> **WHAT TO PRODUCE**: For the entries below, the expected answer is the line with "store (fa_size fa) size' ;;", the line with "(** ** The abstract heap", and every line between them, exactly as written, and nothing more.

*** RECORDS FOR THE TASK Section Begins ***

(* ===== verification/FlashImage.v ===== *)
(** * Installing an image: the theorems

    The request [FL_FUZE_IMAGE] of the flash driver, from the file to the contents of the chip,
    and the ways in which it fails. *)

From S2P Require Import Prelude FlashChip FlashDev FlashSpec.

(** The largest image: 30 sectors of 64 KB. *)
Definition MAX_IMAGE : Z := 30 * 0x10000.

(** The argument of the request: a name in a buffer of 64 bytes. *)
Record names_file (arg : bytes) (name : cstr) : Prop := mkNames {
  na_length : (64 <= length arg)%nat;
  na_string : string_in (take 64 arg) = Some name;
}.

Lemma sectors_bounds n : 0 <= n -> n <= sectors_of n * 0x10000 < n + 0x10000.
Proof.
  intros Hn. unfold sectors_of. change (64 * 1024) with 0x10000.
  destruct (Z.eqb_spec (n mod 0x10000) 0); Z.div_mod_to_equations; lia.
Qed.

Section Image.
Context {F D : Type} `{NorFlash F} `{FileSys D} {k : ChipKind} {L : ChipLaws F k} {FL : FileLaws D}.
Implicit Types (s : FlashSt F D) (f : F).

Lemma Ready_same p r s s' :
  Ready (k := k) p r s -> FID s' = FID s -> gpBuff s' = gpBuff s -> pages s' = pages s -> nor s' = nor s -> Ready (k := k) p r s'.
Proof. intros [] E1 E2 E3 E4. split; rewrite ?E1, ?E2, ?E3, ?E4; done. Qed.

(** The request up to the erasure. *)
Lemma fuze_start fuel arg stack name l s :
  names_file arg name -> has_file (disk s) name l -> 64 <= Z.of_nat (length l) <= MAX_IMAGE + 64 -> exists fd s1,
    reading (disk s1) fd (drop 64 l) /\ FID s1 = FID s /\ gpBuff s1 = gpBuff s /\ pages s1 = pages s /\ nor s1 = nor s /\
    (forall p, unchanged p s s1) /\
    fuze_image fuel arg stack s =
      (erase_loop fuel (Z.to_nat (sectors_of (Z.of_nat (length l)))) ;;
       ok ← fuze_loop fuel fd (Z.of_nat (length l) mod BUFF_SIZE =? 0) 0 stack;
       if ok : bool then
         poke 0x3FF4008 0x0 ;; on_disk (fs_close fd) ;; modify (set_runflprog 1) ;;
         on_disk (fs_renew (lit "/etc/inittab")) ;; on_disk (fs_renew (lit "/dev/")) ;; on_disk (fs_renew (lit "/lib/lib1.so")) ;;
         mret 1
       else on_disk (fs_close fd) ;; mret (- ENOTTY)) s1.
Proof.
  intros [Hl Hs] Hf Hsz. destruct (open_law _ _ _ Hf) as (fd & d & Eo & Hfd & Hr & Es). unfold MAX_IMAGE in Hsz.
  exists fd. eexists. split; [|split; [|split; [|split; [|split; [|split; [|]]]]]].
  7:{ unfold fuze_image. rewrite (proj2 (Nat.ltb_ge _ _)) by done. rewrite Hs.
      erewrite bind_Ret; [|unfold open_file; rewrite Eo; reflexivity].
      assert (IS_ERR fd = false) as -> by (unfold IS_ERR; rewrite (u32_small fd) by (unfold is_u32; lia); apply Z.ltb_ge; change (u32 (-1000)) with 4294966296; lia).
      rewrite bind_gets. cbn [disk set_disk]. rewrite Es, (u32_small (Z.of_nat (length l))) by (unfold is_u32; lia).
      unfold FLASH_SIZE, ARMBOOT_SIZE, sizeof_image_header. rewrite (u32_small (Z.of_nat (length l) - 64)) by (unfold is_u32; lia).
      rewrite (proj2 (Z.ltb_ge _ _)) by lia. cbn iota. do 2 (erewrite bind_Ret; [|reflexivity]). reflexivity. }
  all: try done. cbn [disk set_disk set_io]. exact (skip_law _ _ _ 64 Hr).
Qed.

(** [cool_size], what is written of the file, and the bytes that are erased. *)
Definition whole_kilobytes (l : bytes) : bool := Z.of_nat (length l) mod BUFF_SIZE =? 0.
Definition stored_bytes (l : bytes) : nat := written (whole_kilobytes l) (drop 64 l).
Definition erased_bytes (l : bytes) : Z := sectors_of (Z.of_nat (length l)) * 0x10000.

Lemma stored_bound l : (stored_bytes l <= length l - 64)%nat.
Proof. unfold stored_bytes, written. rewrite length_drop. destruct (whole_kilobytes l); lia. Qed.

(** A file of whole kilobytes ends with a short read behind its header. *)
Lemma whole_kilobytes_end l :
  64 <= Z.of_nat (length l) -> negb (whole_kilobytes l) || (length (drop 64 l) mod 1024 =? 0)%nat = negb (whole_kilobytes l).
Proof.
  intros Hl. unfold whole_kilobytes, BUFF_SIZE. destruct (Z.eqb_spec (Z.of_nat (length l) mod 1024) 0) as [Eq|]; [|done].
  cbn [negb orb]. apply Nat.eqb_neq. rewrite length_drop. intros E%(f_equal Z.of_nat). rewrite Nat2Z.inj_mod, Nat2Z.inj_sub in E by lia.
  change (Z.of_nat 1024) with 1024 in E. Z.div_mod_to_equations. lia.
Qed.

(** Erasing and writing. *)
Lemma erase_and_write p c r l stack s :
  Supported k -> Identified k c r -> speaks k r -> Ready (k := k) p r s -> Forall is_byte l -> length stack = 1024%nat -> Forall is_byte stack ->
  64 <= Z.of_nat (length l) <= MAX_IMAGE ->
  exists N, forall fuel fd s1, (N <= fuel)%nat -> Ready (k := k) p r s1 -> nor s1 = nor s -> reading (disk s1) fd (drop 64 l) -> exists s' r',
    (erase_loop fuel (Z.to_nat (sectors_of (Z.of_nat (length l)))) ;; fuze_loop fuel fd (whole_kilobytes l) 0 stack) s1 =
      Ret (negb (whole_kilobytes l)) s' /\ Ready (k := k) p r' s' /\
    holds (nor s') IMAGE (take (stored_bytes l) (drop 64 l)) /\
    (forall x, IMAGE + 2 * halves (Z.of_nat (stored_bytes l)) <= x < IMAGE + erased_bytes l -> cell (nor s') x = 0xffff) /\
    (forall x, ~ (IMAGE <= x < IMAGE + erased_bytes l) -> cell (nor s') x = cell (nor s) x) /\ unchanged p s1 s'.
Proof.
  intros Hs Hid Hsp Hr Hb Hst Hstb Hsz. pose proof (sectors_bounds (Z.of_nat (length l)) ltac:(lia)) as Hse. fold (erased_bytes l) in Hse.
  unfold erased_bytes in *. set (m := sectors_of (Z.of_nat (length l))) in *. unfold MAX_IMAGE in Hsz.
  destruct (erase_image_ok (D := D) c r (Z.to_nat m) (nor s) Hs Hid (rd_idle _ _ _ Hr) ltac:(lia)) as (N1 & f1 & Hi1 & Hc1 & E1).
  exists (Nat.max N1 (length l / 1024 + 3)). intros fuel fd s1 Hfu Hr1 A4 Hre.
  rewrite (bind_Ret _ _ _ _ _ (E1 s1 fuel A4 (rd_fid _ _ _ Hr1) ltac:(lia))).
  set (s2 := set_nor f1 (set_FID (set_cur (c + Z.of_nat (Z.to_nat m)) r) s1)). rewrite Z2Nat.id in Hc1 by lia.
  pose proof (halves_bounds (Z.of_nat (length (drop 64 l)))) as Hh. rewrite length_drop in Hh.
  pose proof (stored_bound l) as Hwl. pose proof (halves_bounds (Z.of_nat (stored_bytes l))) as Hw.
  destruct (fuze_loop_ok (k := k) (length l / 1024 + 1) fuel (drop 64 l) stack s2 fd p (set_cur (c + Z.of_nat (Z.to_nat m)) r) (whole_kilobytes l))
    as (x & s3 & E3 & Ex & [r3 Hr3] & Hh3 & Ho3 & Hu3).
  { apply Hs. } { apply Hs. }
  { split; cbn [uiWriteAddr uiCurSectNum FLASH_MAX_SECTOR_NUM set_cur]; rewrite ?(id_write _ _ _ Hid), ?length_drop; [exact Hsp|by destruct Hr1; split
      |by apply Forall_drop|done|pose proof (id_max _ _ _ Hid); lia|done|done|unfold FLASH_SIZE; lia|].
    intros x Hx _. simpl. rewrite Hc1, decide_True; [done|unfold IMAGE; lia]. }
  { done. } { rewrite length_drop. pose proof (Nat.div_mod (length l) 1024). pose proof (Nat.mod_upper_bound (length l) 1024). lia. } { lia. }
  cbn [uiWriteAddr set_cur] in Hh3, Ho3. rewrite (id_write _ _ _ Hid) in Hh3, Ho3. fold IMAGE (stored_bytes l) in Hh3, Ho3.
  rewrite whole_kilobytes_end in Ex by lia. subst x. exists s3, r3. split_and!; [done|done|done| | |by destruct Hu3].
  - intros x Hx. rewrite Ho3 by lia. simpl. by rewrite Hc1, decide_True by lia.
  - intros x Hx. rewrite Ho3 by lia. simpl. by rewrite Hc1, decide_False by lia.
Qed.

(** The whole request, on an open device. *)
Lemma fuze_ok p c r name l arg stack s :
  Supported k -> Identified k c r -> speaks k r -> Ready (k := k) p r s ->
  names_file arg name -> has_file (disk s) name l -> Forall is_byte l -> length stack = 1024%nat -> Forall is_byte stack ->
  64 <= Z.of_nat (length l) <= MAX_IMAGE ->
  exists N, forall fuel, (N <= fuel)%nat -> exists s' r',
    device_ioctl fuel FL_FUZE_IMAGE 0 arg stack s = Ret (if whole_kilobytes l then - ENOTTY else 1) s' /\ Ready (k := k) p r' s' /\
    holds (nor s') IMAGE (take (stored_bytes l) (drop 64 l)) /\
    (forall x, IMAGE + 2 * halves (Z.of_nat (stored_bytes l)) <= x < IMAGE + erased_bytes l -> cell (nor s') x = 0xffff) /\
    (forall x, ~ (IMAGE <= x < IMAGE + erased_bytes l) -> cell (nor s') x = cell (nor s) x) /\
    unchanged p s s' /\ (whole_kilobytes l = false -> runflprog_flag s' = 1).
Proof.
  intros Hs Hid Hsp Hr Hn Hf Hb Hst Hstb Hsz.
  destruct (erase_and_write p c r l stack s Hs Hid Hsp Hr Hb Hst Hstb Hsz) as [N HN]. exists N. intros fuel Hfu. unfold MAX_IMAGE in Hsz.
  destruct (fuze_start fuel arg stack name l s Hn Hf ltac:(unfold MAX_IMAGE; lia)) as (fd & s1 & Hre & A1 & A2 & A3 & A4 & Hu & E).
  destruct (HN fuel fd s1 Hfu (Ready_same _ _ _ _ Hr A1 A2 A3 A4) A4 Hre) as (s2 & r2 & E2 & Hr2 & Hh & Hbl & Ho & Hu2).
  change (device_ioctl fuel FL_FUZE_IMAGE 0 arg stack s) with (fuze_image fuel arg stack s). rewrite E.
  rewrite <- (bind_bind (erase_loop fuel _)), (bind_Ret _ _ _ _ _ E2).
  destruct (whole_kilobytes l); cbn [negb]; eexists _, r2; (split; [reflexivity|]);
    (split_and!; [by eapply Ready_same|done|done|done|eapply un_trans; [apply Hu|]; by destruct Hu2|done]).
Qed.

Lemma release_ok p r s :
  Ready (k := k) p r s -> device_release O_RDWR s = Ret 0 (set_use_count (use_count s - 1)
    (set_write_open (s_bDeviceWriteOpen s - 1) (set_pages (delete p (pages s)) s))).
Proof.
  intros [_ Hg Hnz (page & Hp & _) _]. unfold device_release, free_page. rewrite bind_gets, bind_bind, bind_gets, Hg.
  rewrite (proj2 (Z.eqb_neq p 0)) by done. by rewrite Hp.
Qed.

*** RECORDS FOR THE TASK Section Ends ***
*** RECORDS FOR THE TASK Section Begins ***

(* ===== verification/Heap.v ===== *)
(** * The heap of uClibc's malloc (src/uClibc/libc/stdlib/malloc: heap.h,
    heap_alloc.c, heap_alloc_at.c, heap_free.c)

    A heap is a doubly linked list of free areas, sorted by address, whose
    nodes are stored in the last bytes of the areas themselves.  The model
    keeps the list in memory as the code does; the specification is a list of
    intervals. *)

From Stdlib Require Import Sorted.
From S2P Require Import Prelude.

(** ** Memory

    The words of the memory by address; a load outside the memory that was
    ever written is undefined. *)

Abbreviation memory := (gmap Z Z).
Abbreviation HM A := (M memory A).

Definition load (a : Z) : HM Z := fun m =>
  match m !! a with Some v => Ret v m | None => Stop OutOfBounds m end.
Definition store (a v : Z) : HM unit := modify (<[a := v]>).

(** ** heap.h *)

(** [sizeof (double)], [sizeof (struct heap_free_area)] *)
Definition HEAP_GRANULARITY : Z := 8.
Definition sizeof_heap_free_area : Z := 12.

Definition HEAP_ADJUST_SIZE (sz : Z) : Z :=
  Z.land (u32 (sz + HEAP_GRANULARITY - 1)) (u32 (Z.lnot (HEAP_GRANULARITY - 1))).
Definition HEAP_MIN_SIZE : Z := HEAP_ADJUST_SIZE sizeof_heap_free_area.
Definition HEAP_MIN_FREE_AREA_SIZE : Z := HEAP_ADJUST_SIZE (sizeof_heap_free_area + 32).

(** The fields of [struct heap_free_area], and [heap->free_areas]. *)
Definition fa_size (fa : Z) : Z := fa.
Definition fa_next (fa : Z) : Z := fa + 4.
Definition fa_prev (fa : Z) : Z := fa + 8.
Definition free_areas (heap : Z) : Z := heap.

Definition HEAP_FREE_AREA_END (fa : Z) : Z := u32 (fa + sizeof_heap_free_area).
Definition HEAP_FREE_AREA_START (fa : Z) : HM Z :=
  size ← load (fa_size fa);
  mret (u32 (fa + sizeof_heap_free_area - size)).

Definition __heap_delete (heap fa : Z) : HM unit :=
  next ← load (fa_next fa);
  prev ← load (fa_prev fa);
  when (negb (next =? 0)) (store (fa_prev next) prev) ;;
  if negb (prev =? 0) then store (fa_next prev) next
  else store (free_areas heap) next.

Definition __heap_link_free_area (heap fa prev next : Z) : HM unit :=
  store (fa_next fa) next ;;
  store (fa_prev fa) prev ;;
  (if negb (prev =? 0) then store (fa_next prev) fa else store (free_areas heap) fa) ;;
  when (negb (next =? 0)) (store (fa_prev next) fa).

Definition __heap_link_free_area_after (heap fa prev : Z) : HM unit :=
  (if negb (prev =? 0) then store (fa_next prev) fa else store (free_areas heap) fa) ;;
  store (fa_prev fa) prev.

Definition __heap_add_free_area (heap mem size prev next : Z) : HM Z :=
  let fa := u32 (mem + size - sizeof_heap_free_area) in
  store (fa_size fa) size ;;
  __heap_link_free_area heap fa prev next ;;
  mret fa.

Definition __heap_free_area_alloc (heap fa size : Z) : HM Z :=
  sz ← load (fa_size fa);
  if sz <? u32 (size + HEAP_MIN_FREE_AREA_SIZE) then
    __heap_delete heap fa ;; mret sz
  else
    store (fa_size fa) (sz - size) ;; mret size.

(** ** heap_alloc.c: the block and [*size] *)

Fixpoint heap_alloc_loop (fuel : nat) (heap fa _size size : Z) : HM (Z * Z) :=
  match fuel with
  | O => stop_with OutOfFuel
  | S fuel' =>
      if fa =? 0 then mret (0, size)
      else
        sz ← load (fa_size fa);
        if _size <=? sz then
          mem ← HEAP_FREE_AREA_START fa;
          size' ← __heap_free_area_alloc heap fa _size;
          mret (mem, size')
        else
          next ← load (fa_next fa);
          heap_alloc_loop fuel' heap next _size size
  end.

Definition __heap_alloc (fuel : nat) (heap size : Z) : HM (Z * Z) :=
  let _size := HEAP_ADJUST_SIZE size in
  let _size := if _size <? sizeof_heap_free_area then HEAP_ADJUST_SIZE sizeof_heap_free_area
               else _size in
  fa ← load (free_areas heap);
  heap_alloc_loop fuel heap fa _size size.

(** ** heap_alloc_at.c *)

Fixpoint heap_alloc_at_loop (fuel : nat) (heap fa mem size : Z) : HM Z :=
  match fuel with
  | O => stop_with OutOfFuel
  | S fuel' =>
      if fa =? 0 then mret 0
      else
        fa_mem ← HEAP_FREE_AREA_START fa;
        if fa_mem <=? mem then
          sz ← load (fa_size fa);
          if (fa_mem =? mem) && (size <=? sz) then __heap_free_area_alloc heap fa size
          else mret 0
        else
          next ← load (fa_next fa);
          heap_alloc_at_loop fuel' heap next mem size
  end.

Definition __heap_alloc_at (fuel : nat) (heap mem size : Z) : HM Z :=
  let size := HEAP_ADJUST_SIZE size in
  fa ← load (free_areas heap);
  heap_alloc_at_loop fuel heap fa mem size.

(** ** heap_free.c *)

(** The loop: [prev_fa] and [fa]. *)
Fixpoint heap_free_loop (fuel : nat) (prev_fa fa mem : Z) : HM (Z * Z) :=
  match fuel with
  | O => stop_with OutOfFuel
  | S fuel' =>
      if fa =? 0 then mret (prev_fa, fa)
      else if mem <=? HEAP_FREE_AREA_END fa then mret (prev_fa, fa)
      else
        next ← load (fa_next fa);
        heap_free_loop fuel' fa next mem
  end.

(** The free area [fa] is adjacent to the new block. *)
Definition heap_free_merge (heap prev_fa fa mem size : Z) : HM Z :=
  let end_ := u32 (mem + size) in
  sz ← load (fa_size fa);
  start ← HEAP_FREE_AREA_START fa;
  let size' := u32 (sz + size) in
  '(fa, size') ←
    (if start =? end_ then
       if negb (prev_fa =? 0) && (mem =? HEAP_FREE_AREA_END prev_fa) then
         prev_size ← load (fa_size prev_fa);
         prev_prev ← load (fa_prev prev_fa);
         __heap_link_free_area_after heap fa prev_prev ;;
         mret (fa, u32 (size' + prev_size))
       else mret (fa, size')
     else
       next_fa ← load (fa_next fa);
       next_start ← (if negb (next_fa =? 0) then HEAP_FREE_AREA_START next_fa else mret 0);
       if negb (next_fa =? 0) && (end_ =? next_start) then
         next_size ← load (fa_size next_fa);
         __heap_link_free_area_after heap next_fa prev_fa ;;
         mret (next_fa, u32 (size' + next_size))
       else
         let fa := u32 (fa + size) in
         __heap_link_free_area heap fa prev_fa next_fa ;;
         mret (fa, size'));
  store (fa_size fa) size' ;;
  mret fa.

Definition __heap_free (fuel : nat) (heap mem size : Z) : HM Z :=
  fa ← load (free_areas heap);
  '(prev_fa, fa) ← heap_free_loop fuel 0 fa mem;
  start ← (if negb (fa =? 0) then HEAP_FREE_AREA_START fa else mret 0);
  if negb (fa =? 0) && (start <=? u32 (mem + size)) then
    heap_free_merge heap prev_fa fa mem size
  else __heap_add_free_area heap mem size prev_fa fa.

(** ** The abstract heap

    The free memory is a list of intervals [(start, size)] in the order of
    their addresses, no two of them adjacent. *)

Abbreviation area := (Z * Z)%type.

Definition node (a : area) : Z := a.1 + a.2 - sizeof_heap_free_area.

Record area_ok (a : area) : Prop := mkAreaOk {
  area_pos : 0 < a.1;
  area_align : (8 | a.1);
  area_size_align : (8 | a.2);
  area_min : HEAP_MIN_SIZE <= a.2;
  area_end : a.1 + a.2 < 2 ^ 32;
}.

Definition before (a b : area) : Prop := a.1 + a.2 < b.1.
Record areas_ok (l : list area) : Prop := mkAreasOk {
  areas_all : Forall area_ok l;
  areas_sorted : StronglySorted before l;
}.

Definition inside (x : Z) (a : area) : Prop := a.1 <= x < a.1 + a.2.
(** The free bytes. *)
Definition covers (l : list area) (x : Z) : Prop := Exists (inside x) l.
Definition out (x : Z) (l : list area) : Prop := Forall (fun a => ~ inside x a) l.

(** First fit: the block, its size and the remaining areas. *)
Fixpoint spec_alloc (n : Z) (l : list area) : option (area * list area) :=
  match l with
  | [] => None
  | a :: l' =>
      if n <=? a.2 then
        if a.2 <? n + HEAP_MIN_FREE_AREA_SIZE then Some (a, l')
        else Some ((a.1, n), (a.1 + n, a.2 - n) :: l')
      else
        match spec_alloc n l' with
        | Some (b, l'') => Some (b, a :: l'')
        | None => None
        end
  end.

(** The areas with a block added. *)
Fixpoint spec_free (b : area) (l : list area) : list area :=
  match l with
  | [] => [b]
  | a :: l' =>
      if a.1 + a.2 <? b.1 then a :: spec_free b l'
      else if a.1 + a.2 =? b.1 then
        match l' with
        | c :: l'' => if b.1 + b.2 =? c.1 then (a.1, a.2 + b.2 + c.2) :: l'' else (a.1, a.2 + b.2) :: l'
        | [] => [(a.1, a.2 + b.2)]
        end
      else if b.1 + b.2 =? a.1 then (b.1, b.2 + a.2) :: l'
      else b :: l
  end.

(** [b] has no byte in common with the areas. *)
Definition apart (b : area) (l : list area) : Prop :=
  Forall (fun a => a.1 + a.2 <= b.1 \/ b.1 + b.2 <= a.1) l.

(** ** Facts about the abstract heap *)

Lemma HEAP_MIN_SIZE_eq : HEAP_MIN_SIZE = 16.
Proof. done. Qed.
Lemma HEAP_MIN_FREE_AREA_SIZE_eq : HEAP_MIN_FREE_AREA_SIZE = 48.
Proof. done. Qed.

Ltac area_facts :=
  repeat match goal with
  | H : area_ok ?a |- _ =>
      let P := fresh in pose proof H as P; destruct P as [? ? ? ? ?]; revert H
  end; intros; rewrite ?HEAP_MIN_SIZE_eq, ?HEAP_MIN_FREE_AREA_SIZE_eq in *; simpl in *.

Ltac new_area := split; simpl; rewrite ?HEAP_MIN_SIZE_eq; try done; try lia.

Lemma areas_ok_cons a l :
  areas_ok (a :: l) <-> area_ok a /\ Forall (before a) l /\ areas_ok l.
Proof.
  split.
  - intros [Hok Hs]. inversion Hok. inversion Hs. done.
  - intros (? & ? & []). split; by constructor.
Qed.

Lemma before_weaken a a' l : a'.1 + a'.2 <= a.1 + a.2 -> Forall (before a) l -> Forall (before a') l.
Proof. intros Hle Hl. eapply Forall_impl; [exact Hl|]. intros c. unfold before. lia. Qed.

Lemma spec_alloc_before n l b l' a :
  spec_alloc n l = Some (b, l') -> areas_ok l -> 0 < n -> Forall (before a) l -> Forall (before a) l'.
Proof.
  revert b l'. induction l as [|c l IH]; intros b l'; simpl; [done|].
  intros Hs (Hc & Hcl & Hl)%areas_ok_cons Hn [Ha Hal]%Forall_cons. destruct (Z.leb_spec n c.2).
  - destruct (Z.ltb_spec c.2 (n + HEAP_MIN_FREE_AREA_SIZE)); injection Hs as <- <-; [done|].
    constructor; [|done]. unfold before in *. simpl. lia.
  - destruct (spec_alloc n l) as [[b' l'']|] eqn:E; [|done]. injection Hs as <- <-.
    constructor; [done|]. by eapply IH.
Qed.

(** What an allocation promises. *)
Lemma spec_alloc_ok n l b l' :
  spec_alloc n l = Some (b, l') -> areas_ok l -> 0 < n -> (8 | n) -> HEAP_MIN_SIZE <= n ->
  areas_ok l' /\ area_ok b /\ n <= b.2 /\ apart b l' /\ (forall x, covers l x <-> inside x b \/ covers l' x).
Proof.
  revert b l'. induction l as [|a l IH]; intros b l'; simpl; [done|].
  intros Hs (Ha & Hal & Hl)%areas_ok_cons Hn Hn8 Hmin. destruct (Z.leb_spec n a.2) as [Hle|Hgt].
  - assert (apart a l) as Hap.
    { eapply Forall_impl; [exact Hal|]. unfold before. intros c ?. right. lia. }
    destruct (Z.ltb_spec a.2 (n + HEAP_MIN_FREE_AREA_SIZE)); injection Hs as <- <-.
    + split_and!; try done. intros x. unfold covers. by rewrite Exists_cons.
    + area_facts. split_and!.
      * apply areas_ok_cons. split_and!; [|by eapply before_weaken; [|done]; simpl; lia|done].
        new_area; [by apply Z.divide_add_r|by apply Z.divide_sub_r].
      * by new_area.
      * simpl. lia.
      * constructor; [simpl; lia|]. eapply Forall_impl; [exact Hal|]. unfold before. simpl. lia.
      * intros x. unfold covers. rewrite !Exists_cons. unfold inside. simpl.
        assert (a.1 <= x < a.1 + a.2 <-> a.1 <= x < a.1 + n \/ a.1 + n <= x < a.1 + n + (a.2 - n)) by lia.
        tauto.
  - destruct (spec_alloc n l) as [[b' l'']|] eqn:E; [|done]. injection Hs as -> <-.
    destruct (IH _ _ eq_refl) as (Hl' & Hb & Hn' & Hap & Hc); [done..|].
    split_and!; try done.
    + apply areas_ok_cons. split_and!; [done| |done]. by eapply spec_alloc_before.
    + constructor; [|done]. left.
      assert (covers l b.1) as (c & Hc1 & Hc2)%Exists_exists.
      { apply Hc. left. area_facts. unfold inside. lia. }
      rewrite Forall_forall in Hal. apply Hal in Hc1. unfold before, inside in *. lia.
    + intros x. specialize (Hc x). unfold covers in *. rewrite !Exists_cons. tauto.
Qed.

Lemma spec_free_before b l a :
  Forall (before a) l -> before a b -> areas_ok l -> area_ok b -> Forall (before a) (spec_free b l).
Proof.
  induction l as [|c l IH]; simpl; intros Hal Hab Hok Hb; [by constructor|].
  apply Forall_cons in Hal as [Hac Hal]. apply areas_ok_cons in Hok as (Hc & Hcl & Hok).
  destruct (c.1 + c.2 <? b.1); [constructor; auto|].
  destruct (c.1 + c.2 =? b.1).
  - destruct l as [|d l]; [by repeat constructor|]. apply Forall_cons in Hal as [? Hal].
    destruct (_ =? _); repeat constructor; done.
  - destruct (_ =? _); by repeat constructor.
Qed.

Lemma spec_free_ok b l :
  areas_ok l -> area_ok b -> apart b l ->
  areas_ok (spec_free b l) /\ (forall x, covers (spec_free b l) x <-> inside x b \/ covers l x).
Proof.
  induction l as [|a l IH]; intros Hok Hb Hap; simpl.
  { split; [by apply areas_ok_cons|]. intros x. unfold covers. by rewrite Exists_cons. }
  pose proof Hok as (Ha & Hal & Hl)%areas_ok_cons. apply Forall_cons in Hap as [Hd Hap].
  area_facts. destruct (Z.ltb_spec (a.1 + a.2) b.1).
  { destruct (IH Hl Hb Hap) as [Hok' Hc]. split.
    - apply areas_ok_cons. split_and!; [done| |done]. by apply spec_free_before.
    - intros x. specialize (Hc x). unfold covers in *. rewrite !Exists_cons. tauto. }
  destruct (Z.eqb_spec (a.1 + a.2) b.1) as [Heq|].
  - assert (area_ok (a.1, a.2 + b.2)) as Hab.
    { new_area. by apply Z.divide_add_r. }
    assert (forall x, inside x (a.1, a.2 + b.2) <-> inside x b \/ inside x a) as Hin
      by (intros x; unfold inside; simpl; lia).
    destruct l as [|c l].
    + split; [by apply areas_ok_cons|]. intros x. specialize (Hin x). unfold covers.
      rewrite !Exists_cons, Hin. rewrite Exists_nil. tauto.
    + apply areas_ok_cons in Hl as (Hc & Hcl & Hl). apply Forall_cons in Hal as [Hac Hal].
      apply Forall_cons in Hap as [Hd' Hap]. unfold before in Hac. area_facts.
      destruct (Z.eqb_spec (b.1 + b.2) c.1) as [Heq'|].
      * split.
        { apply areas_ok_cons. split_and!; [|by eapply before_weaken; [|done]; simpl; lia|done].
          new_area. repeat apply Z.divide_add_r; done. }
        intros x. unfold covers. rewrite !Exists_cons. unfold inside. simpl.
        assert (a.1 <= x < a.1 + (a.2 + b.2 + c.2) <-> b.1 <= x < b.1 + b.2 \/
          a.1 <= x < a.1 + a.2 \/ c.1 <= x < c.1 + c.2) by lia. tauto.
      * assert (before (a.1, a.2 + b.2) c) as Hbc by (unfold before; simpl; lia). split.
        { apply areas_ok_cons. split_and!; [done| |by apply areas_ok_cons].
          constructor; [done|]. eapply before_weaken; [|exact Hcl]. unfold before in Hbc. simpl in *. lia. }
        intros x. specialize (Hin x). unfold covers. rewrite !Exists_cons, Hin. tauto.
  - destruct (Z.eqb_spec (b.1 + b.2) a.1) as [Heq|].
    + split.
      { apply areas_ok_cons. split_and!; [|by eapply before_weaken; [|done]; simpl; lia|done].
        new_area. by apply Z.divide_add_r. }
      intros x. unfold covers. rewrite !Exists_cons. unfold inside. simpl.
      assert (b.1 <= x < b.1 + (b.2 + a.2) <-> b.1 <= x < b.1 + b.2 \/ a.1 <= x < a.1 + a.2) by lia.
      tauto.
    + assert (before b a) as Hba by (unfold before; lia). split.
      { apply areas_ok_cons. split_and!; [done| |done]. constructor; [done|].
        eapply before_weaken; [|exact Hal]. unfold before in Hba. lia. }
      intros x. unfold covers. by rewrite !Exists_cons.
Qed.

*** RECORDS FOR THE TASK Section Ends ***

> **TASK RESPONSE**:
  store (fa_size fa) size' ;;
  mret fa.

Definition __heap_free (fuel : nat) (heap mem size : Z) : HM Z :=
  fa ← load (free_areas heap);
  '(prev_fa, fa) ← heap_free_loop fuel 0 fa mem;
  start ← (if negb (fa =? 0) then HEAP_FREE_AREA_START fa else mret 0);
  if negb (fa =? 0) && (start <=? u32 (mem + size)) then
    heap_free_merge heap prev_fa fa mem size
  else __heap_add_free_area heap mem size prev_fa fa.

(** ** The abstract heap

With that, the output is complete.